Definition fluid_synth_write_float (cfg : option (gmap string setting))
             (sy : option synth_t) (len : Z) (out : list float)
             (loff lincr roff rincr : nat) : option synth_t * list float :=
  match sy with
  | None => (None, out)
  | Some s =>
      let '(s, fs) := render cfg s (Z.to_nat len) in
      let out := store_strided out loff lincr (AudioFrame.left <$> fs) in
      let out := store_strided out roff rincr (AudioFrame.right <$> fs) in
      (Some s, out)
  end.

(** The locals of the callback that live across iterations. *)
Record callback_frame : Type := CallbackFrame {
  frames : Z;
  accumulator : list float;
  scaled : list Z
}.

Definition uint16 (z : Z) : Z := z mod 65536.

(** The body of the [while] loop. *)
Definition MixerCallBack_body (h : MidiHandlerFluidsynth) (l : callback_frame)
    : outcome (MidiHandlerFluidsynth * callback_frame) :=
  let max_frames := expected_max_frames in
  let len := Z.min (frames l) max_frames in
  let '(sy, acc) :=
    fluid_synth_write_float (settings h) (synth h) len (accumulator l) 0 2 1 2 in
  let h := set_synth sy h in
  let '(lim, out) :=
    limiter_apply (soft_limiter h) (prescale_volume h) acc (scaled l) len in
  let h := set_soft_limiter lim h in
  c ← deref (channel h);
  let h := set_channel (Some (MixerChannel.AddSamples_s16 len out c)) h in
  mret (h, CallbackFrame (uint16 (frames l - len)) acc out).

(** [while (frames > 0) body], with a budget of loop tests. *)
Fixpoint MixerCallBack_loop (fuel : nat) (h : MidiHandlerFluidsynth)
           (l : callback_frame) : outcome (MidiHandlerFluidsynth * callback_frame) :=
  match fuel with
  | O => OutOfFuel
  | S fuel =>
      if 0 <? frames l then
        '(h, l) ← MixerCallBack_body h l;
        MixerCallBack_loop fuel h l
      else mret (h, l)
  end.

Definition max_samples : Z := uint16 (expected_max_frames * 2).
(** X9. Once a user with a positive id is stored, a registration that
    validates with a fresh email logs in a user whose id is not 1: every
    admin route then answers that session with [abort(403)] and changes
    nothing. *)
Theorem later_registrant_is_forbidden `{Libraries}
  (form : RegisterForm.t) (salt : string) (w : World) (earlier : User.t) :
  In earlier (users (db w)) -> 1 <= User.id earlier ->
  RegisterForm.validate_on_submit form = true ->
  email_in_use (db w) (RegisterForm.email form) = false ->
  forall r,
    serve_admin r (snd (register form salt w))
    = (Raise (HTTPException 403), snd (register form salt w)).
Proof.
  intros Hin Hpos Hv Huse r.
  destruct (register_run form salt w)
    as [[Hv' _]|[(_ & Huse' & _)|(_ & _ & Hrun)]]; try congruence.
  rewrite Hrun. cbn [snd].
  set (u := User.mk (next_id (map User.id (users (db w))))
                    (RegisterForm.name form) (RegisterForm.email form)
                    (generate_password_hash (RegisterForm.password form)
                                            "pbkdf2:sha256" 8 salt)).
  set (w' := mkWorld _ _ _).
  assert (Hfresh : ~ In (User.id u) (map User.id (users (db w))))
    by apply next_id_fresh.
  assert (Hid : resolve_identity w' = Authenticated u).
  { unfold resolve_identity, load_user, User_query_get, w'. simpl.
    rewrite find_none_app by (apply find_id_none_of_fresh; exact Hfresh).
    simpl. now rewrite Nat.eqb_refl. }
  assert (Hne : User.id u <> 1).
  { assert (Hlt : User.id earlier < User.id u).
    { apply next_id_above. now apply in_map. }
    lia. }
  unfold serve_admin. now rewrite (admin_only_other _ w' u Hid Hne).
Qed.
(** The download button and, under it, the clear button. *)
Definition download_and_clear (clear : bool) : M E unit :=
  h <- get_history ;;
  when (truthy h)
       (emit (st_download_button
                {| label := lit "Download History";
                   key := lit "rag_chat_history_download";
                   data := Json.dumps (Json.of_history h);
                   file_name := lit "rag_chat_history.json";
                   mime := lit "application/json" |}) ;;
        when clear
             (set_history [] ;;
              fun s => (Rerun, s, [st_rerun]))).

Definition render_langgraph_section (self : LangGraphUI) (r : rerun) : M E unit :=
  match current_user r with
  | None => emit (st_warning (lit "You must be logged in to use LangGraph RAG."))
  | Some user =>
      if negb (openai_api_key r) then
        emit (st_warning
                ([9888; 65039]
                   ++ lit " OpenAI API key is not set in environment variables. Please ask your administrator to configure it."))
      else
        init_history ;;
        selected_files <- select_files self user (selected_file_names r) ;;
        selected_links <- select_links self user (selected_link_urls r) ;;
        when (build_index r) (build_index_handler selected_files selected_links) ;;
        h <- get_history ;;
        when (0 <? List.length h)%nat
             (for_each h (fun item => display_result item true)) ;;
        match chat_input r with
        | Some prompt =>
            when (truthy prompt)
                 (query_handler selected_files selected_links prompt)
        | None => ret tt
        end ;;
        download_and_clear (clear_history r)
  end.
(** C6 on the three features. *)
Lemma partition_complete_without_read_designation_witness :
  succeeded sample_read id everywhere sample_toWGS sample_options empty_state /\
  (forall geojson f,
     read_options sample_read id sample_options = inl geojson -> f ∈ features geojson ->
     properties f !! "designation" = None) /\
  partition_complete sample_options
    (disk (shapeToGeojson sample_read id everywhere sample_toWGS
             sample_options empty_state).2).
Proof.
  assert (Hs : succeeded sample_read id everywhere sample_toWGS sample_options empty_state)
    by (vm_compute; reflexivity).
  assert (Hnone : forall geojson f,
            read_options sample_read id sample_options = inl geojson -> f ∈ features geojson ->
            properties f !! "designation" = None).
  { intros geojson f Hread Hf. inversion Hread; subst geojson.
    apply elem_of_cons in Hf as [-> | Hf]; [reflexivity|].
    apply elem_of_cons in Hf as [-> | Hf]; [reflexivity|].
    apply list_elem_of_singleton in Hf. subst f. reflexivity. }
  split; [exact Hs|]. split; [exact Hnone|].
  exact (partition_complete_without_read_designation
           sample_read id everywhere sample_toWGS sample_options empty_state Hs Hnone).
Defined.

(** C7 on a run without definitions. *)
Lemma no_definitions_only_combined_file_witness :
  definitions {| inputFileName := "in"; outputFileName := "out"; typesDefinitions := None |} = [] /\
  writes (trace (shapeToGeojson sample_read id everywhere sample_toWGS
                   {| inputFileName := "in"; outputFileName := "out";
                      typesDefinitions := None |} empty_state).2) = ["out.geojson"] /\
  dom (disk (shapeToGeojson sample_read id everywhere sample_toWGS
               {| inputFileName := "in"; outputFileName := "out";
                  typesDefinitions := None |} empty_state).2) = ({["out.geojson"]} : gset string).
Proof.
  split; [reflexivity|].
  destruct (no_definitions_only_combined_file sample_read id everywhere sample_toWGS
              {| inputFileName := "in"; outputFileName := "out"; typesDefinitions := None |}
              empty_state eq_refl) as (_ & _ & H).
  cbn [read_options sample_read everywhere] in H. destruct H as [Hwrites Hdisk].
  split; [exact Hwrites|]. rewrite Hdisk. cbn [disk empty_state].
  rewrite dom_insert_L, dom_empty_L. apply (right_id_L ∅ (∪)).
Defined.

(** C8 on the three features. *)
Lemma successful_run_writes_all_files_witness :
  succeeded sample_read id everywhere sample_toWGS sample_options empty_state /\
  exists geojson combined written,
    read_options sample_read id sample_options = inl geojson /\
    shapeToGeojson sample_read id everywhere sample_toWGS sample_options empty_state =
      (Ok tt, (shapeToGeojson sample_read id everywhere sample_toWGS sample_options
                 empty_state).2) /\
    writes (trace (shapeToGeojson sample_read id everywhere sample_toWGS sample_options
                     empty_state).2) = writes (trace empty_state) ++ written /\
    NoDup written /\
    length written =
      size (list_to_set (map designation (definitions sample_options)) : gset string) + 1 /\
    (forall path, path ∈ written <->
       path = outputFileName sample_options +:+ ".geojson" \/
       exists td, td ∈ definitions sample_options /\
         path = outputFileName sample_options +:+ "_" +:+ designation td +:+ ".geojson") /\
    disk (shapeToGeojson sample_read id everywhere sample_toWGS sample_options
            empty_state).2 !! (outputFileName sample_options +:+ ".geojson")
      = Some combined /\
    gtype combined = default VUndefined (json_prop (gtype geojson)) /\
    bbox combined =
      map json_elem
        [ VNum (latitude (sample_toWGS (index (bbox geojson) 0) (index (bbox geojson) 1)));
          VNum (longitude (sample_toWGS (index (bbox geojson) 0) (index (bbox geojson) 1)));
          VNum (latitude (sample_toWGS (index (bbox geojson) 2) (index (bbox geojson) 3)));
          VNum (longitude (sample_toWGS (index (bbox geojson) 2) (index (bbox geojson) 3))) ] /\
    Forall2 (written_feature sample_toWGS (definitions sample_options))
            (features geojson) (features combined) /\
    (forall td, td ∈ definitions sample_options ->
       exists file,
         disk (shapeToGeojson sample_read id everywhere sample_toWGS sample_options
                 empty_state).2
           !! (outputFileName sample_options +:+ "_" +:+ designation td +:+ ".geojson")
           = Some file /\
         gtype file = gtype combined /\
         bbox file = bbox combined /\
         selected (fun f => properties f !! "designation" = Some (VStr (designation td)))
                  (features combined) (features file)) /\
    (forall path, path ∉ written ->
       disk (shapeToGeojson sample_read id everywhere sample_toWGS sample_options
               empty_state).2 !! path = disk empty_state !! path).
Proof.
  assert (Hs : succeeded sample_read id everywhere sample_toWGS sample_options empty_state)
    by (vm_compute; reflexivity).
  split; [exact Hs|].
  exact (successful_run_writes_all_files sample_read id everywhere sample_toWGS
           sample_options empty_state Hs).
Defined.
(** X19: after an accepted submission whose clock reading is written
    later than the timestamps of the student's stored submissions for the
    track, the levels of the student report for that track the level and
    the percentage the submission just stored; the levels of every other
    student are what they were. *)
Theorem submission_becomes_current_level
    (round2 : float -> float) (db : Db) (now : datetime) (new_id : oid)
    (track : string) (answers : list AnswerSubmission)
    (current_student : Student) (student_id : oid)
    (response : TestResultResponse) (db' : Db) :
  submit_test round2 db now new_id track answers current_student
    = (Return response, db') ->
  current_student_oid current_student = Some student_id ->
  (forall r, r ∈ submissions db student_id track ->
             String.ltb (r_submitted_at r) (isoformat now) = true) ->
  levels_field track (get_latest_levels_for_student db' student_id) =
    Some (mkTrackLevel (Some (res_level response))
            (Some (compute_percentage (res_score response) 10))) /\
  (forall other,
     other <> student_id ->
     get_latest_levels_for_student db' other =
       get_latest_levels_for_student db other).
Proof.
  intros Hsubmit Hoid Hlater. pose proof Hsubmit as Hsubmit'.
  apply submit_test_Return in Hsubmit as (sid & Hs & Hv & ->).
  rewrite Hoid in Hs. injection Hs as <-.
  unfold submit_test in Hsubmit'.
  rewrite Hv, Hoid, questions_for_length in Hsubmit'. simpl in Hsubmit'.
  injection Hsubmit' as <-. simpl.
  set (doc := mkTestResult new_id student_id track _ _ _ _ _).
  split.
  - rewrite (levels_field_lookup _ _ _ Hv).
    pose proof (first_of_cursor_reports_latest
                  (insert_test_result db doc) student_id track) as Hl.
    assert (doc ∈ submissions (insert_test_result db doc) student_id track)
      as Hdoc.
    { rewrite submissions_insert. subst doc. simpl.
      rewrite bool_decide_eq_true_2, String.eqb_refl by done. simpl.
      apply elem_of_app. right. apply list_elem_of_here. }
    destruct (List.find _ _) as [r|]; simpl in *.
    + destruct Hl as (r' & [Hin Hmax] & ->). f_equal.
      rewrite submissions_insert in Hin. apply elem_of_app in Hin as [Hin|Hin].
      * exfalso. apply (str_lt_not_le _ _ (Hlater r' Hin)).
        apply (Hmax doc Hdoc).
      * subst doc. simpl in Hin.
        rewrite bool_decide_eq_true_2, String.eqb_refl in Hin by done.
        simpl in Hin. apply list_elem_of_singleton in Hin. by subst r'.
    + rewrite Hl in Hdoc. by apply elem_of_nil in Hdoc.
  - intros other Hne. unfold get_latest_levels_for_student.
    rewrite find_results_sorted_insert_other; [done|].
    subst doc. simpl. congruence.
Qed.

(** ** The level a submission earns *)

(** X20: when no answer is submitted twice, the score of an accepted
    submission is the number of correct matches, and the level is
    Beginner for at most four of them, Intermediate for five to seven and
    Advanced for eight or more. *)
Theorem level_from_correct_answers
    (round2 : float -> float) (db : Db) (now : datetime) (new_id : oid)
    (track : string) (answers : list AnswerSubmission)
    (current_student : Student) (response : TestResultResponse) (db' : Db) :
  submit_test round2 db now new_id track answers current_student
    = (Return response, db') ->
  NoDup answers ->
  res_score response = Z.of_nat (correct_matches (questions_for track) answers)
  /\
  res_level response =
    if (correct_matches (questions_for track) answers <=? 4)%nat
    then "Beginner"
    else if (correct_matches (questions_for track) answers <=? 7)%nat
         then "Intermediate" else "Advanced".
Proof.
  intros Hsubmit Hnd. pose proof Hsubmit as Hsubmit'.
  apply submit_test_Return in Hsubmit as (sid & Hs & Hv & _).
  unfold submit_test in Hsubmit'.
  rewrite Hv, Hs, questions_for_length in Hsubmit'. simpl in Hsubmit'.
  injection Hsubmit' as <- _. simpl.
  rewrite compute_score_correct_matches by apply questions_for_NoDup.
  split; [done|].
  pose proof (correct_matches_le_questions (questions_for track) answers Hnd)
    as Hle.
  pose proof (questions_for_length track) as Hten.
  rewrite level_of_score by lia.
  destruct (Nat.leb_spec (correct_matches (questions_for track) answers) 4);
    destruct (Z.leb_spec
                (Z.of_nat (correct_matches (questions_for track) answers)) 4);
    try lia; [done|].
  destruct (Nat.leb_spec (correct_matches (questions_for track) answers) 7);
    destruct (Z.leb_spec
                (Z.of_nat (correct_matches (questions_for track) answers)) 7);
    try lia; done.
Qed.
(* ===== verification/_CoqProject ===== *)
-Q . S2P
Prelude.v
Ints.v
Types.v
Setters.v
Kernel.v
ByteMem.v
NdnTlv.v
CcnPrefix.v
CcnLib.v
Rds.v
Kfa.v
Hash.v
TcpUtils.v
Rtxq.v
Connection.v
Tcp.v
Netlink.v
Minip.v
Rina.v
Ccn.v
Request.v
TcpListen.v
TcpConnect.v
Server.v
Core.v
System.v
Sample.v
SampleRun.v
Frame.v
Relay.v
RelayClaims.v
RtxqProps.v
Sender.v
Window.v
Receiver.v
MinipClaims.v
Delivery.v
Table.v
TableOps.v
Alloc.v
Invariant.v
TableClaims.v
HookClaims.v
ServerClaims.v
AckClaims.v
NetClaims.v
LifeClaims.v
NdnEnc.v
NdnDec.v
NdnContent.v
NdnClaims.v
CcnClaims.v
KfaInv.v
KfaPidm.v
KfaOps.v
KfaIo.v
KfaSys.v
KfaFifo.v
KfaClaims.v
RinaRelay.v
RinaKfa.v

What the task asks: I'd like the lines above from the one with "[ VNum (latitude" up to and including the one with "bbox file = bbox combined /\" copied exactly, with no other lines.

Task solution:
        [ VNum (latitude (sample_toWGS (index (bbox geojson) 0) (index (bbox geojson) 1)));
          VNum (longitude (sample_toWGS (index (bbox geojson) 0) (index (bbox geojson) 1)));
          VNum (latitude (sample_toWGS (index (bbox geojson) 2) (index (bbox geojson) 3)));
          VNum (longitude (sample_toWGS (index (bbox geojson) 2) (index (bbox geojson) 3))) ] /\
    Forall2 (written_feature sample_toWGS (definitions sample_options))
            (features geojson) (features combined) /\
    (forall td, td ∈ definitions sample_options ->
       exists file,
         disk (shapeToGeojson sample_read id everywhere sample_toWGS sample_options
                 empty_state).2
           !! (outputFileName sample_options +:+ "_" +:+ designation td +:+ ".geojson")
           = Some file /\
         gtype file = gtype combined /\
         bbox file = bbox combined /\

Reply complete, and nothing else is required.